The question landed softly, but Diego went very still. Sebastian lifted his great head, placing his chin on his master's knee. Swan stopped eating, her green eyes fixed on Diego's profile.
He looked into the flames for a long moment. "I miss the skyline," he said finally, his voice quieter than they'd ever heard it. "The taste of a food that no longer exists. But this…" He gestured around the camp, at the huddled trainees, the vigilant wardens, the hidden dragons. "This is the world that is. You build with the materials you have."
He shook his head, as if clearing water from his ears, and the cheerful merchant was back. "Enough philosophy. Finish your stew. First watch is Sherief and Gale. The rest of you, sleep. The ridges won't cross themselves."
The conversation fractured into smaller groups, the eerie tension of the rocs replaced by a pensive, buzzing wonder.
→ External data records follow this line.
(** ** Nested structures *)

(** Modelled from the spec: tensorflow.python.data.util.nest is not part of
    the sources.  A nested structure is "a tuple/record of recursively
    nested" structures with values at the leaves; [flatten] is the
    "deterministic pre-order leaf listing", [pack_sequence_as] the "inverse
    of flatten against a structural template", and two structures are the
    same when they have "identical nesting structure". *)
Module nest.

Inductive container :=
| CTuple
| CDict (keys : list string).

#[global] Instance container_eq_dec : EqDecision container.
Proof. solve_decision. Defined.

#[local] Unset Elimination Schemes.
Inductive t (A : Type) :=
| Leaf (a : A)
| Node (c : container) (children : list (t A)).
#[local] Set Elimination Schemes.
Arguments Leaf {A} a.
Arguments Node {A} c children.

Section Induction.
Context {A : Type} (P : t A -> Prop).
Hypothesis HLeaf : forall a, P (Leaf a).
Hypothesis HNode : forall c ch, Forall P ch -> P (Node c ch).

Fixpoint t_ind' (s : t A) : P s :=
  match s with
  | Leaf a => HLeaf a
  | Node c ch =>
      HNode c ch
        ((fix go (l : list (t A)) : Forall P l :=
            match l with
            | [] => Forall_nil_2 P
            | x :: r => Forall_cons_2 P x r (t_ind' x) (go r)
            end) ch)
  end.
End Induction.

Definition is_sequence {A} (s : t A) : bool :=
  match s with
  | Leaf _ => false
  | Node _ _ => true
  end.

Fixpoint flatten {A} (s : t A) : list A :=
  match s with
  | Leaf a => [a]
  | Node _ ch => concat (List.map flatten ch)
  end.

Definition map_structure {A B} (f : A -> B) : t A -> t B :=
  fix go (s : t A) : t B :=
    match s with
    | Leaf a => Leaf (f a)
    | Node c ch => Node c (List.map go ch)
    end.

(** A structure whose leaves are structures is one structure. *)
Definition join {A} : t (t A) -> t A :=
  fix go (s : t (t A)) : t A :=
    match s with
    | Leaf a => a
    | Node c ch => Node c (List.map go ch)
    end.

Fixpoint same_structure {A B} (s1 : t A) (s2 : t B) : bool :=
  match s1, s2 with
  | Leaf _, Leaf _ => true
  | Node c1 ch1, Node c2 ch2 =>
      bool_decide (c1 = c2) &&
      (fix go (l1 : list (t A)) (l2 : list (t B)) : bool :=
         match l1, l2 with
         | [], [] => true
         | x1 :: r1, x2 :: r2 => same_structure x1 x2 && go r1 r2
         | _, _ => false
         end) ch1 ch2
  | _, _ => false
  end.

Definition assert_same_structure {A B} (s1 : t A) (s2 : t B) : result unit :=
  if same_structure s1 s2 then Ok tt else Raise StructureMismatch.

(** Rebuilds [s] from the front of [l]; returns what is left of [l]. *)
Fixpoint pack_from {A B} (s : t B) (l : list A) : option (t A * list A) :=
  match s with
  | Leaf _ =>
      match l with
      | x :: r => Some (Leaf x, r)
      | [] => None
      end
  | Node c ch =>
      match
        (fix go (ch : list (t B)) (l : list A) : option (list (t A) * list A) :=
           match ch with
           | [] => Some ([], l)
           | s1 :: rest =>
               match pack_from s1 l with
               | Some (p1, l1) =>
                   match go rest l1 with
                   | Some (ps, l2) => Some (p1 :: ps, l2)
                   | None => None
                   end
               | None => None
               end
           end) ch l
      with
      | Some (ps, r) => Some (Node c ps, r)
      | None => None
      end
  end.

Definition pack_sequence_as {A B} (structure : t B) (flat_sequence : list A)
  : result (t A) :=
  if bool_decide (length (flatten structure) = length flat_sequence) then
    match pack_from structure flat_sequence with
    | Some (p, _) => Ok p
    | None => Raise ValueError
    end
  else Raise ValueError.

(** [flatten_up_to shallow input]: the parts of [input] that sit where
    [shallow] has its leaves.  [input] may be deeper than [shallow], but
    must agree with it down to its leaves. *)
Fixpoint flatten_up_to {A B} (shallow : t B) (input : t A) : result (list (t A)) :=
  match shallow with
  | Leaf _ => Ok [input]
  | Node c ch =>
      match input with
      | Leaf _ => Raise StructureMismatch
      | Node c' ch' =>
          if bool_decide (c = c') then
            (fix go (l1 : list (t B)) (l2 : list (t A)) : result (list (t A)) :=
               match l1, l2 with
               | [], [] => Ok []
               | s1 :: r1, s2 :: r2 =>
                   xs ← flatten_up_to s1 s2; ys ← go r1 r2; Ok (xs ++ ys)
               | _, _ => Raise StructureMismatch
               end) ch ch'
          else Raise StructureMismatch
      end
  end.

(** [func] on the parts of [input] that [flatten_up_to] finds, packed
    as [shallow]. *)
Definition map_structure_up_to {A B C} (shallow : t B)
    (func : t A -> result C) (input : t A) : result (t C) :=
  parts ← flatten_up_to shallow input;
  results ← sequence (func <$> parts);
  pack_sequence_as shallow results.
Arianda ate slowly, the savory stew warming her from the inside. She watched Diego joke with Balor about the price of stone, his ancient history once again tucked neatly behind his eyes. She had touched a crack in his armor, just for a second. She wondered what he had seen, in a thousand years of building, that made him look so terribly lonely when the mask slipped.
Simon bumped her shoulder gently with his own. "A thousand years," he whispered. "Think he ever gets bored?"
"I think," Arianda said, watching Swan lean her head against Diego's shoulder, a simple, intimate gesture, "he finds new things to care about."
Later, wrapped in her bedroll with Zariel a warm, crimson curve against her back, Arianda stared at the stars between the high rock walls. Money was trust, made physical. History was a man who remembered a lost skyline. Danger was a shadow between the stars. The world was layers, each one deeper and more strange than the last. She closed her eyes, and for the first time that night, the vast, hungry dark felt less like a threat and more like a question she was slowly learning to ask.